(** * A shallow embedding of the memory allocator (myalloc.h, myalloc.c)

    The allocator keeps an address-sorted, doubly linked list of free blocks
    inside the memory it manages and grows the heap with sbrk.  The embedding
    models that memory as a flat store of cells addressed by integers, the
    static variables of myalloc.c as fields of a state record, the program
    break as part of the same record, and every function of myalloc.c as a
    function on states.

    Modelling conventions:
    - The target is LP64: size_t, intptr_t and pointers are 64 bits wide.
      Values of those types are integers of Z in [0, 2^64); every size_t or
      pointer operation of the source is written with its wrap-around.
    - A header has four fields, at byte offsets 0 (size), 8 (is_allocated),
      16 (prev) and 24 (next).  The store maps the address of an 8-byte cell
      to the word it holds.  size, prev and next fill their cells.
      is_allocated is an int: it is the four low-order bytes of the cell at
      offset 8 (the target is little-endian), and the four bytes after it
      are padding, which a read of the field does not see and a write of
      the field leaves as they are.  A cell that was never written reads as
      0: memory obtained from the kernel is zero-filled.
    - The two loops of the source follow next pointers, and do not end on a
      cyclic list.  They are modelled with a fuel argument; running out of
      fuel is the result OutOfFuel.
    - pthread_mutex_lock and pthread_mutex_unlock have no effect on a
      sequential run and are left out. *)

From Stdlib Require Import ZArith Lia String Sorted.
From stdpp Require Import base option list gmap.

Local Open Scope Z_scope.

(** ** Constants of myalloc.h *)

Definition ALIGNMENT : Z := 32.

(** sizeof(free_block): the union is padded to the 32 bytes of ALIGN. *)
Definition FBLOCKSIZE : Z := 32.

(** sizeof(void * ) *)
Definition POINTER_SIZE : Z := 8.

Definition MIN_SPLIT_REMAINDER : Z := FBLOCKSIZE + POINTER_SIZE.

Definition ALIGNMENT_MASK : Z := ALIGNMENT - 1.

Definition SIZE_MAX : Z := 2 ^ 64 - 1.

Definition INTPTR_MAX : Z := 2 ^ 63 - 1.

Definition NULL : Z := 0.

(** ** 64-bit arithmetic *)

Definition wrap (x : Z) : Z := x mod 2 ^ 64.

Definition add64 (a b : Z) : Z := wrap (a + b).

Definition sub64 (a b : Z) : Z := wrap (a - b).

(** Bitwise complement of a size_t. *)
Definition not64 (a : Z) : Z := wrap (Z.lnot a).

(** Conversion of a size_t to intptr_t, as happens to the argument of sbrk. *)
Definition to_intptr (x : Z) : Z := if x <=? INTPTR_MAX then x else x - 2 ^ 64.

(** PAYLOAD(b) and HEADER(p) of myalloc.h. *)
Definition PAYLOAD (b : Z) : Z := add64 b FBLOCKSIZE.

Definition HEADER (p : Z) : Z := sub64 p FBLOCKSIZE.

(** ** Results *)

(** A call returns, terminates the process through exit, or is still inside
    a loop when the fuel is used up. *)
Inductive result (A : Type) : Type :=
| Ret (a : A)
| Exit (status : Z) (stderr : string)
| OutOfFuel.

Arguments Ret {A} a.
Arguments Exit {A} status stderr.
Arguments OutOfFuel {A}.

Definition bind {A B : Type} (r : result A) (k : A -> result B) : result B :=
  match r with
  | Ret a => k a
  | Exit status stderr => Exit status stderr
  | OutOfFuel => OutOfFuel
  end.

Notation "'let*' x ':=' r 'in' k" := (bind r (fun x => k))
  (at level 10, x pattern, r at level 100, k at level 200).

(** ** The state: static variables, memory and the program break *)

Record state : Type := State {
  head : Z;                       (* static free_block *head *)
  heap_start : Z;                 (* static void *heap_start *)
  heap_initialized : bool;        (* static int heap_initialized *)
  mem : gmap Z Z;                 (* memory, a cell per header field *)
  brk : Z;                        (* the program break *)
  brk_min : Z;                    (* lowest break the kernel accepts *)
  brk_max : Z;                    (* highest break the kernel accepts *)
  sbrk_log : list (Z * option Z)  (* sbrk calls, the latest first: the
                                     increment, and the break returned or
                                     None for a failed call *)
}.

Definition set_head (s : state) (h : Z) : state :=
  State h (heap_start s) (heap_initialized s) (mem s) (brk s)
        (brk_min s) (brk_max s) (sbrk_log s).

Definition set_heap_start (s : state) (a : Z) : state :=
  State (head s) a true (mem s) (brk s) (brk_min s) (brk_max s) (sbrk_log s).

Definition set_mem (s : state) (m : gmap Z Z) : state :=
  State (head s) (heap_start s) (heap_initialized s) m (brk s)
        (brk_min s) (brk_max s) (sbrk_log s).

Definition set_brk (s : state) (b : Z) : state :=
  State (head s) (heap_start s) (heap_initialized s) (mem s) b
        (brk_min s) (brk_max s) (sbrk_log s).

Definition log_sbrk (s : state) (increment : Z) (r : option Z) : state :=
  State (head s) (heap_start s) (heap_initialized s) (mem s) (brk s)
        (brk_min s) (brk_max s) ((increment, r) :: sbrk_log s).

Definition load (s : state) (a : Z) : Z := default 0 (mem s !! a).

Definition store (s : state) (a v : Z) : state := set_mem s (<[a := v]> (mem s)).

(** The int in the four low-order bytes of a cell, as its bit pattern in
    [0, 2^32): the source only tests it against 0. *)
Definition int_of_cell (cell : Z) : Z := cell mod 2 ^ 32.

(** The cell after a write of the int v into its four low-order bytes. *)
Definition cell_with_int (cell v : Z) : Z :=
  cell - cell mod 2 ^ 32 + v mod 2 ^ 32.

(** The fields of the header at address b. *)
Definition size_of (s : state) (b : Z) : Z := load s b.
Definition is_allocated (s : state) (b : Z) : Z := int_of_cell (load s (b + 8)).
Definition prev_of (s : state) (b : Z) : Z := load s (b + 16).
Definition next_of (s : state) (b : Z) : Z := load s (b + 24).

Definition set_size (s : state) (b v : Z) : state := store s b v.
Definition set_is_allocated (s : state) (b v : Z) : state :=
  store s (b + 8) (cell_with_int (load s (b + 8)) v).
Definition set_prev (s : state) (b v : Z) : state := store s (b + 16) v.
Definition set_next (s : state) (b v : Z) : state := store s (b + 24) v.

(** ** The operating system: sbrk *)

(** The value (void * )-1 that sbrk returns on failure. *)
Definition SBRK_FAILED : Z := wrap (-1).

----------

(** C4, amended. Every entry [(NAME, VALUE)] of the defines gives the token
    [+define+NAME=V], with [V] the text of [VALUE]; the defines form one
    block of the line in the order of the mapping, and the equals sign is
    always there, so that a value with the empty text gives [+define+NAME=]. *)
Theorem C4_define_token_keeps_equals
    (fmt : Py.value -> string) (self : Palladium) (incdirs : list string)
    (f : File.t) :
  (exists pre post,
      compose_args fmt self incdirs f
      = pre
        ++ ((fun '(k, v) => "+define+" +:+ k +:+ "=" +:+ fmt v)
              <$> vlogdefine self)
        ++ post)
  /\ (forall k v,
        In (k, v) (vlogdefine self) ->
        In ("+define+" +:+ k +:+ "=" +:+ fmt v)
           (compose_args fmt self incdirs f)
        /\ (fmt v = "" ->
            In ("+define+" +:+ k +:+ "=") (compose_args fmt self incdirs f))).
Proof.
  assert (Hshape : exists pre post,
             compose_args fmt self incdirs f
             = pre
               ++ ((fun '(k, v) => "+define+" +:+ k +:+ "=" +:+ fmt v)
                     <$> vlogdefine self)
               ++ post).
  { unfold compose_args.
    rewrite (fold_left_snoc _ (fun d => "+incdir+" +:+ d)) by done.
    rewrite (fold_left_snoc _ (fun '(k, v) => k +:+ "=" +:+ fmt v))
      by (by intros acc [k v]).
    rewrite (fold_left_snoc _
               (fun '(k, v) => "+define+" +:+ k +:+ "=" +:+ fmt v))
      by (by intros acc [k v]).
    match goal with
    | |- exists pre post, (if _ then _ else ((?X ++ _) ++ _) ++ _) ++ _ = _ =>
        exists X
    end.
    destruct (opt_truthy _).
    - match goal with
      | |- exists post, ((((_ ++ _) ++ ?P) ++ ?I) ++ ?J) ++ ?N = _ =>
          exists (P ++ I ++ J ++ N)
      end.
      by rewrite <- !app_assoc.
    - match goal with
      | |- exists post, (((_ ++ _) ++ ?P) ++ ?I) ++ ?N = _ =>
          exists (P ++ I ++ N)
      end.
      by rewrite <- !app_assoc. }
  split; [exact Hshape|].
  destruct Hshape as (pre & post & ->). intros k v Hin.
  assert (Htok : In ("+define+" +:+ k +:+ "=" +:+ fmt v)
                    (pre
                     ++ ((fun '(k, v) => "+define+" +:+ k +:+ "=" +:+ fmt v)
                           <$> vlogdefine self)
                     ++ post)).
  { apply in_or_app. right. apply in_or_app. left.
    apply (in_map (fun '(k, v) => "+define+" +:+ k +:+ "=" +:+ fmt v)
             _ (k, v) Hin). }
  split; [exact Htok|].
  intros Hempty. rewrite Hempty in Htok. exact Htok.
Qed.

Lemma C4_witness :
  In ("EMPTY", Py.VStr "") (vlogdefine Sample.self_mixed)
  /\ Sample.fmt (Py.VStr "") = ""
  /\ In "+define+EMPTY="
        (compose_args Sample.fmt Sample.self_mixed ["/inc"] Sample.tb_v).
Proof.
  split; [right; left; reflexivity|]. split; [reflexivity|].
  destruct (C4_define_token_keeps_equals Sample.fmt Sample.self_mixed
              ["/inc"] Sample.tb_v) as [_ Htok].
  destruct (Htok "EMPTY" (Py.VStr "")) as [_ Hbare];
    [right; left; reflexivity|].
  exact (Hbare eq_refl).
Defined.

----------

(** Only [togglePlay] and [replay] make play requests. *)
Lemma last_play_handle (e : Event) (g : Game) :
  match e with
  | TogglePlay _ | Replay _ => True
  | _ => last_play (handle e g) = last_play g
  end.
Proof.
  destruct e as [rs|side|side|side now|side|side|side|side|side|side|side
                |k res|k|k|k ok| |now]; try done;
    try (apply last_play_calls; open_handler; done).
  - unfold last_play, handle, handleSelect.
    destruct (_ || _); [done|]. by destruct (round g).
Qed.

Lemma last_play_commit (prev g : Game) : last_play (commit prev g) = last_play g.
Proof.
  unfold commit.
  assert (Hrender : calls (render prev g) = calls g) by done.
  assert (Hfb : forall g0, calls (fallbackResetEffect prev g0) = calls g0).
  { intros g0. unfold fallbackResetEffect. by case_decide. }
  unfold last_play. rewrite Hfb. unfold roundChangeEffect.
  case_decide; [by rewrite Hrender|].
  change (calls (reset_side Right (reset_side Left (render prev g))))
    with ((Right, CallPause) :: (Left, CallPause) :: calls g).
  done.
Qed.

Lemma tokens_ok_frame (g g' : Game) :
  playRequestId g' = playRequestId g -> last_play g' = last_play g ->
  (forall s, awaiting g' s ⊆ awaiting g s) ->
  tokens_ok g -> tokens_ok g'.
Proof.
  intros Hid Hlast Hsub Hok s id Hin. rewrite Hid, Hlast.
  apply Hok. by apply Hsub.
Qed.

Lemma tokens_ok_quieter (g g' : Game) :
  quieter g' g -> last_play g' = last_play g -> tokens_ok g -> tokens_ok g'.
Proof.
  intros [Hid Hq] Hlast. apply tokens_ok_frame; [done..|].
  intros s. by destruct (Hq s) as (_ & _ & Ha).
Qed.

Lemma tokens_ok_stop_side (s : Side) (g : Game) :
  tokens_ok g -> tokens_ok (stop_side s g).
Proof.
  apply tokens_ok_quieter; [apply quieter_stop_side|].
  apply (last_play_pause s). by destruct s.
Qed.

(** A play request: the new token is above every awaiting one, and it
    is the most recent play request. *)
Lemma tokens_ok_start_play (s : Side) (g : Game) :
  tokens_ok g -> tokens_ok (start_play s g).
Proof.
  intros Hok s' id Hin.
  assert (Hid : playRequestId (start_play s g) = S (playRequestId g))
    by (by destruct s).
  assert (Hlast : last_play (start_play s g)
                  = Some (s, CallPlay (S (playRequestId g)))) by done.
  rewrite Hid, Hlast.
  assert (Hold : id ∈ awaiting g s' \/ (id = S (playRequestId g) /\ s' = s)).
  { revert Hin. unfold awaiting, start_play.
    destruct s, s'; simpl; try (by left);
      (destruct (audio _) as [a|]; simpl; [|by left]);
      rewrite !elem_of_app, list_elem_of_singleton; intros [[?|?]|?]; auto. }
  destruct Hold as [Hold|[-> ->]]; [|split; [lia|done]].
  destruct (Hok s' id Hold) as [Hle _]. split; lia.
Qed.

----------

### About this exercise
The reply should consist solely of the lines above from the one that has "(** * A shallow" through the one that has "- A header has", reproduced exactly.

### Written response
(** * A shallow embedding of the memory allocator (myalloc.h, myalloc.c)

    The allocator keeps an address-sorted, doubly linked list of free blocks
    inside the memory it manages and grows the heap with sbrk.  The embedding
    models that memory as a flat store of cells addressed by integers, the
    static variables of myalloc.c as fields of a state record, the program
    break as part of the same record, and every function of myalloc.c as a
    function on states.

    Modelling conventions:
    - The target is LP64: size_t, intptr_t and pointers are 64 bits wide.
      Values of those types are integers of Z in [0, 2^64); every size_t or
      pointer operation of the source is written with its wrap-around.
    - A header has four fields, at byte offsets 0 (size), 8 (is_allocated),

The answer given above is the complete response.